This is the configuration class to store the configuration of a [`Phi3Model`]. It is used to instantiate a Phi-3
model according to the specified arguments, defining the model architecture. Instantiating a configuration with the
defaults will yield a similar configuration to that of the
[microsoft/Phi-3-mini-4k-instruct](https://huggingface.co/microsoft/Phi-3-mini-4k-instruct).
Configuration objects inherit from [`PretrainedConfig`] and can be used to control the model outputs. Read the
documentation from [`PretrainedConfig`] for more information.
Args:
vocab_size (`int`, *optional*, defaults to 32064):
Vocabulary size of the Phi-3 model. Defines the number of different tokens that can be represented by the
`inputs_ids` passed when calling [`Phi3Model`].
hidden_size (`int`, *optional*, defaults to 3072):
Dimension of the hidden representations.
intermediate_size (`int`, *optional*, defaults to 8192):
Dimension of the MLP representations.
num_hidden_layers (`int`, *optional*, defaults to 32):
Number of hidden layers in the Transformer decoder.
num_attention_heads (`int`, *optional*, defaults to 32):
Number of attention heads for each attention layer in the Transformer decoder.
num_key_value_heads (`int`, *optional*):
This is the number of key_value heads that should be used to implement Grouped Query Attention. If
`num_key_value_heads=num_attention_heads`, the model will use Multi Head Attention (MHA), if
`num_key_value_heads=1 the model will use Multi Query Attention (MQA) otherwise GQA is used. When
converting a multi-head checkpoint to a GQA checkpoint, each group key and value head should be constructed
by meanpooling all the original heads within that group. For more details checkout [this
paper](https://arxiv.org/pdf/2305.13245.pdf). If it is not specified, will default to
`num_attention_heads`.
resid_pdrop (`float`, *optional*, defaults to 0.0):
Dropout probability for mlp outputs.
embd_pdrop (`int`, *optional*, defaults to 0.0):
The dropout ratio for the embeddings.
attention_dropout (`float`, *optional*, defaults to 0.0):
The dropout ratio after computing the attention scores.
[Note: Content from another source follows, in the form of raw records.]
Lemma stale_term_stops_witness :
  let w := world_of (pages_of [old_card]) geo_down in
  page_loop w "Backend Developer" max_pages_per_category 0 0 [] [] =
    ([], [("Backend Developer", 0)]) /\
  page_loop w "Backend Developer" 2 0 0 [] [] =
    ([], [("Backend Developer", 0); ("Backend Developer", 1)]).
Proof.
  intros w.
  assert (Hs : forall page, stale_page w "Backend Developer" page).
  { intros page. exists [old_card]. split; [reflexivity | split; [discriminate | reflexivity]]. }
  destruct (stale_term_stops w "Backend Developer" [] [] (Hs 0) (Hs 1)) as [H1 H2].
  split; [exact H1 | apply H2; lia].
Defined.

(** C4 as stated fails: a card with no posted-date element is recorded
    although no posted-date text of it was ever accepted. *)
Lemma undated_card_emitted :
  let w := world_of (pages_of [undated_card]) geo_down in
  posted_date_el undated_card = None /\
  (forall t page, search_page w t page = FetchStatus 200 [undated_card]) /\
  exists r, In r (scrape_linkedin_jobs w) /\
            extract_job w "Backend Developer" undated_card = Ok r /\
            Posted_Date r = "Recently" /\
            is_recent_job (Posted_Date r) = false.
Proof.
  intros w. split; [reflexivity|]. split; [reflexivity|].
  eexists. split; [|split; [reflexivity | split; reflexivity]].
  vm_compute. left. reflexivity.
Qed.

Lemma emitted_records_recency_witness :
  let w := world_of (pages_of [fresh_card]) geo_down in
  In fresh_record (scrape_linkedin_jobs w) /\
  exists t c,
    In t it_jobs /\ extracted_from w t c fresh_record /\
    match posted_date_el c with
    | Some d => is_recent_job (strip d) = true /\ Posted_Date fresh_record = strip d
    | None => Posted_Date fresh_record = "Recently"
    end.
Proof.
  intros w.
  assert (Hin : In fresh_record (scrape_linkedin_jobs w)) by (left; reflexivity).
  split; [exact Hin | exact (emitted_records_recency w fresh_record Hin)].
Defined.
(** * GitHub link resolution of discord-toolkit-bot

    A shallow embedding of [src/functions/github/handler.ts] in its two
    revisions:

    - the revision that resolves a Gist to a per-file raw URL
      (module [RawUrl], file [src/functions/github/handler.ts]);
    - the revision that resolves a Gist through the Gist metadata API
      (module [GistApi], the first file of [unnamed/part_000]).

    Strings are sequences of code units ([string]), line numbers are
    JavaScript numbers restricted to the integers plus [NaN] and
    [undefined], promises that reject and expressions that throw are
    the [Thrown] outcome. *)

From Stdlib Require Import String Ascii ZArith List Lia Bool.
From Stdlib Require DecimalString.
From stdpp Require Import base option list gmap strings.

Local Open Scope Z_scope.

(** ** Outcomes: a small error monad for code that may throw *)

Inductive outcome (A : Type) : Type :=
| Returned (a : A)
| Thrown.
Arguments Returned {A} a.
Arguments Thrown {A}.

Definition obind {A B} (x : outcome A) (k : A -> outcome B) : outcome B :=
  match x with
  | Returned a => k a
  | Thrown => Thrown
  end.

Notation "'let!' x ':=' e 'in' k" := (obind e (fun x => k))
  (at level 10, x name, e at level 100, k at level 200).

(** ** JavaScript numbers, as far as line arithmetic needs them *)

Module Js.

(** A value of type [number | undefined] whose numbers are integers. *)
Inductive num : Type :=
| Undefined
| NaN
| Num (z : Z).

Definition num_eqb (a b : num) : bool :=
  match a, b with
  | Undefined, Undefined => true
  | NaN, NaN => true
  | Num x, Num y => x =? y
  | _, _ => false
  end.

(** [ToBoolean]: [undefined], [NaN] and [0] are falsy. *)
Definition truthy (v : num) : bool :=
  match v with
  | Num z => negb (z =? 0)
  | _ => false
  end.

(** [a || b] *)
Definition or (a b : num) : num := if truthy a then a else b.

(** [Math.min(a, b)]: [undefined] converts to [NaN], [NaN] is absorbing. *)
Definition min (a b : num) : num :=
  match a, b with
  | Num x, Num y => Num (Z.min x y)
  | _, _ => NaN
  end.

(** [a + b] and [a - b] on numbers. *)
Definition add (a b : num) : num :=
  match a, b with
  | Num x, Num y => Num (x + y)
  | _, _ => NaN
  end.

Definition sub (a b : num) : num :=
  match a, b with
  | Num x, Num y => Num (x - y)
  | _, _ => NaN
  end.

(** [ToIntegerOrInfinity] *)
Definition to_integer (v : num) : Z :=
  match v with
  | Num z => z
  | _ => 0
  end.

(** The relative index of [Array.prototype.slice]. *)
Definition relative (len rel : Z) : Z :=
  if rel <? 0 then Z.max (len + rel) 0 else Z.min rel len.

(** [arr.slice(start, end)] *)
Definition slice {A} (arr : list A) (start end_ : num) : list A :=
  let len := Z.of_nat (length arr) in
  let k := relative len (to_integer start) in
  let final :=
    match end_ with
    | Undefined => len
    | _ => relative len (to_integer end_)
    end in
  take (Z.to_nat (final - k)) (drop (Z.to_nat k) arr).

(** [v > n] for a number [n]; comparisons with [NaN] are false. *)
Definition exceeds (v : num) (n : Z) : bool :=
  match v with
  | Num z => n <? z
  | _ => false
  end.

End Js.

(** ** JavaScript strings *)

Module Str.

Definition nl : string := String (ascii_of_nat 10) EmptyString.

Definition len (s : string) : Z := Z.of_nat (String.length s).

Fixpoint drop (n : nat) (s : string) : string :=
  match n, s with
  | O, _ => s
  | S n', String _ s' => drop n' s'
  | S _, EmptyString => EmptyString
  end.

Definition is_digit (c : ascii) : bool :=
  match Ascii.is_nat c with
  | Some _ => true
  | None => false
  end.

(** [s.includes(needle)] *)
Fixpoint includes (needle s : string) : bool :=
  String.prefix needle s
  || match s with
     | EmptyString => false
     | String _ s' => includes needle s'
     end.

(** [s.replace(pat, rep)] for a string pattern: the first occurrence. *)
Fixpoint replace (pat rep s : string) : string :=
  if String.prefix pat s then rep +:+ drop (String.length pat) s
  else match s with
       | EmptyString => EmptyString
       | String c s' => String c (replace pat rep s')
       end.
(** * The contract of the client accessor *)

(** C4: on a first call ([ai] is still [null]), if neither
    [process.env.API_KEY] nor the stored [GEMINI_API_KEY] gives a
    credential, [getAIClient] throws the error whose message names the
    missing API key, having only read the two sources (no provider call,
    no client made, [ai] still [null]).  If one of them gives a
    credential, it returns a client made from it and stores it; from
    then on every call, whatever the environment and the storage have
    become, returns that same client and does nothing else: no read, no
    new client. *)
Theorem getAIClient_contract (s : State) :
  ai s = None →
  (truthy (process_env s !! "API_KEY") = false →
   truthy (localStorage s !! "GEMINI_API_KEY") = false →
   result (getAIClient s)
   = inl (Error "API Key not found. Please ensure it is set in environment or localStorage.")
   ∧ final (getAIClient s)
     = add_trace [ReadEnv "API_KEY"; ReadLocalStorage "GEMINI_API_KEY"] s
   ∧ ai (final (getAIClient s)) = None)
  ∧ (truthy (process_env s !! "API_KEY") = true
     ∨ truthy (localStorage s !! "GEMINI_API_KEY") = true →
     ∃ client evs,
       result (getAIClient s) = inr client
       ∧ Some (GenAI.apiKey client) = credential s
       ∧ ai (final (getAIClient s)) = Some client
       ∧ trace (final (getAIClient s)) = trace s ++ evs
       ∧ forallb (λ ev, negb (is_provider_call ev)) evs = true
       ∧ ∀ s', ai s' = Some client →
           getAIClient s'
           = {| yielded := []; result := inr client; final := s' |}).
Proof.
  intros Hai. split.
  - intros Henv Hls.
    assert (Hcred : truthy (credential s) = false).
    { unfold credential, js_or. by rewrite Henv. }
    rewrite getAIClient_missing by done. simpl.
    unfold resolve_reads. by rewrite Henv.
  - intros Hsome.
    assert (Hcred : truthy (credential s) = true).
    { unfold credential, js_or.
      destruct (truthy (process_env s !! "API_KEY")) eqn:Henv; [done|].
      by destruct Hsome. }
    destruct (truthy_Some _ Hcred) as (key & Hkey & Hne).
    exists {| GenAI.apiKey := key |}, (resolve_reads s ++ [NewClient key]).
    rewrite (getAIClient_resolved s key) by done. simpl.
    repeat split; [done| |].
    + rewrite forallb_app, resolve_reads_local. reflexivity.
    + intros s' Hs'. by apply getAIClient_cached.
Qed.

Lemma getAIClient_contract_witness :
  (result (getAIClient no_credentials)
   = inl (Error "API Key not found. Please ensure it is set in environment or localStorage.")
   ∧ final (getAIClient no_credentials)
     = add_trace [ReadEnv "API_KEY"; ReadLocalStorage "GEMINI_API_KEY"]
         no_credentials
   ∧ ai (final (getAIClient no_credentials)) = None)
  ∧ ∃ client evs,
       result (getAIClient stored_key) = inr client
       ∧ Some (GenAI.apiKey client) = credential stored_key
       ∧ ai (final (getAIClient stored_key)) = Some client
       ∧ trace (final (getAIClient stored_key)) = trace stored_key ++ evs
       ∧ forallb (λ ev, negb (is_provider_call ev)) evs = true
       ∧ ∀ s', ai s' = Some client →
           getAIClient s'
           = {| yielded := []; result := inr client; final := s' |}.
Proof.
  split.
  - apply (getAIClient_contract no_credentials eq_refl); reflexivity.
  - apply (getAIClient_contract stored_key eq_refl). right. reflexivity.
Defined.

(** Any number of further calls return the cached client and leave the
    state as it is. *)
Lemma getAIClient_cached_again (n : nat) (s : State)
    (client : GenAI.GoogleGenAI) :
  ai s = Some client →
  Nat.iter n (λ o : Outcome GenAI.GoogleGenAI, getAIClient (final o))
    (getAIClient s)
  = {| yielded := []; result := inr client; final := s |}.
Proof.
  intros Hai. induction n as [|n IH]; simpl.
  - by apply getAIClient_cached.
  - rewrite IH. simpl. by apply getAIClient_cached.
Qed.

(** * The contract of the two flows *)

(** The filter of the source keeps an entry's source exactly when the
    entry has both fields, non-empty. *)
Lemma keeps_source_iff (g : GenAI.GroundingChunk) :
  truthy (uri (source_of g)) && truthy (title (source_of g)) = true
  ↔ has_uri_and_title g.
Proof.
  unfold has_uri_and_title, source_of. simpl.
  destruct (GenAI.uri (GenAI.web g)) as [u|],
           (GenAI.title (GenAI.web g)) as [t|]; simpl;
    rewrite ?andb_false_r; try (split; [discriminate|tauto]).
  rewrite andb_true_iff, !negb_true_iff, !bool_decide_eq_false. tauto.
Qed.

Lemma filter_sources (gcs : list GenAI.GroundingChunk) :
  List.filter (λ source, truthy (uri source) && truthy (title source))
    (source_of <$> gcs)
  = source_of <$> filter has_uri_and_title gcs.
Proof.
  induction gcs as [|g gcs IH]; [reflexivity|].
  rewrite filter_cons. cbn [fmap list_fmap List.filter].
  fold (fmap (M:=list) source_of gcs). rewrite IH.
  destruct (decide (has_uri_and_title g)) as [Hg|Hg].
  - apply keeps_source_iff in Hg. by rewrite Hg.
  - destruct (truthy (uri (source_of g)) && truthy (title (source_of g)))
      eqn:Hkeep; [|done].
    apply keeps_source_iff in Hkeep. done.
Qed.

Lemma chunk_sources_spec (chunk : GenAI.GenerateContentResponse) :
  chunk_sources chunk
  = source_of <$> filter has_uri_and_title (default [] (citation_metadata chunk)).
Proof.
  unfold chunk_sources. fold (citation_metadata chunk).
  destruct (citation_metadata chunk) as [gcs|]; [|reflexivity].
  simpl. apply filter_sources.
Qed.

(** C3: in the conversational flow, the element yielded for a chunk
    whose citation metadata is the list [gcs] has as [sources] the
    entries of [gcs] that have both a URI and a title, neither empty, as
    [{ uri, title }] objects in the order of [gcs], and no others. *)
Theorem chat_sources_are_filtered_metadata (SYSTEM_PROMPT : string)
    (provider : Provider) (history : list Message) (newMessage : string)
    (s : State) (client : GenAI.GoogleGenAI) (chat : GenAI.Chat)
    (stream : Stream) (i : nat) (chunk : GenAI.GenerateContentResponse)
    (gcs : list GenAI.GroundingChunk) :
  result (getAIClient s) = inr client →
  chats_create provider client (chat_parameters SYSTEM_PROMPT history)
  = inr chat →
  sendMessageStream provider chat newMessage = inr stream →
  chunks stream !! i = Some chunk →
  citation_metadata chunk = Some gcs →
  ∃ el,
    yielded (getChatResponseStream SYSTEM_PROMPT provider history newMessage s)
      !! i = Some el
    ∧ text el = GenAI.text chunk
    ∧ sources el = source_of <$> filter has_uri_and_title gcs.
Proof.
  intros Hclient Hcreate Hsend Hi Hmeta.
  flow_cases.
  rewrite Hclient, Hcreate, Hsend. simpl.
  exists (chat_element chunk). unfold stream_elements.
  split; [|split; [reflexivity|]].
  - rewrite lookup_app_l by
      (rewrite length_fmap; by apply lookup_lt_Some with chunk).
    by rewrite list_lookup_fmap, Hi.
  - simpl. by rewrite chunk_sources_spec, Hmeta.
Qed.

Lemma chat_sources_are_filtered_metadata_witness :
  ∃ el,
    yielded (getChatResponseStream "system prompt"
               (streaming
                  [cited "Allyship"
                     [web_chunk (Some "https://a.example") (Some "A");
                      web_chunk None (Some "B");
                      web_chunk (Some "https://c.example") (Some "");
                      web_chunk (Some "https://d.example") (Some "D")]]
                  None)
               [greeting; question] "And inclusion?" stored_key)
      !! 0 = Some el
    ∧ text el = "Allyship"
    ∧ sources el
      = [ {| uri := Some "https://a.example"; title := Some "A" |};
          {| uri := Some "https://d.example"; title := Some "D" |} ].
Proof.
  eapply (chat_sources_are_filtered_metadata "system prompt" _
            [greeting; question] "And inclusion?" stored_key
            {| GenAI.apiKey := "k-123" |} _ _ 0
            (cited "Allyship" _)
            [web_chunk (Some "https://a.example") (Some "A");
             web_chunk None (Some "B");
             web_chunk (Some "https://c.example") (Some "");
             web_chunk (Some "https://d.example") (Some "D")]);
    reflexivity.
Defined.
hidden_act (`str` or `function`, *optional*, defaults to `"silu"`):
The non-linear activation function (function or string) in the decoder.
max_position_embeddings (`int`, *optional*, defaults to 4096):
The maximum sequence length that this model might ever be used with.
original_max_position_embeddings (`int`, *optional*, defaults to 4096):
The maximum sequence length that this model was trained with. This is used to determine the size of the
original RoPE embeddings when using long scaling.
initializer_range (`float`, *optional*, defaults to 0.02):
The standard deviation of the truncated_normal_initializer for initializing all weight matrices.
rms_norm_eps (`float`, *optional*, defaults to 1e-05):
The epsilon value used for the RMSNorm.
use_cache (`bool`, *optional*, defaults to `True`):
Whether or not the model should return the last key/values attentions (not used by all models). Only
relevant if `config.is_decoder=True`. Whether to tie weight embeddings or not.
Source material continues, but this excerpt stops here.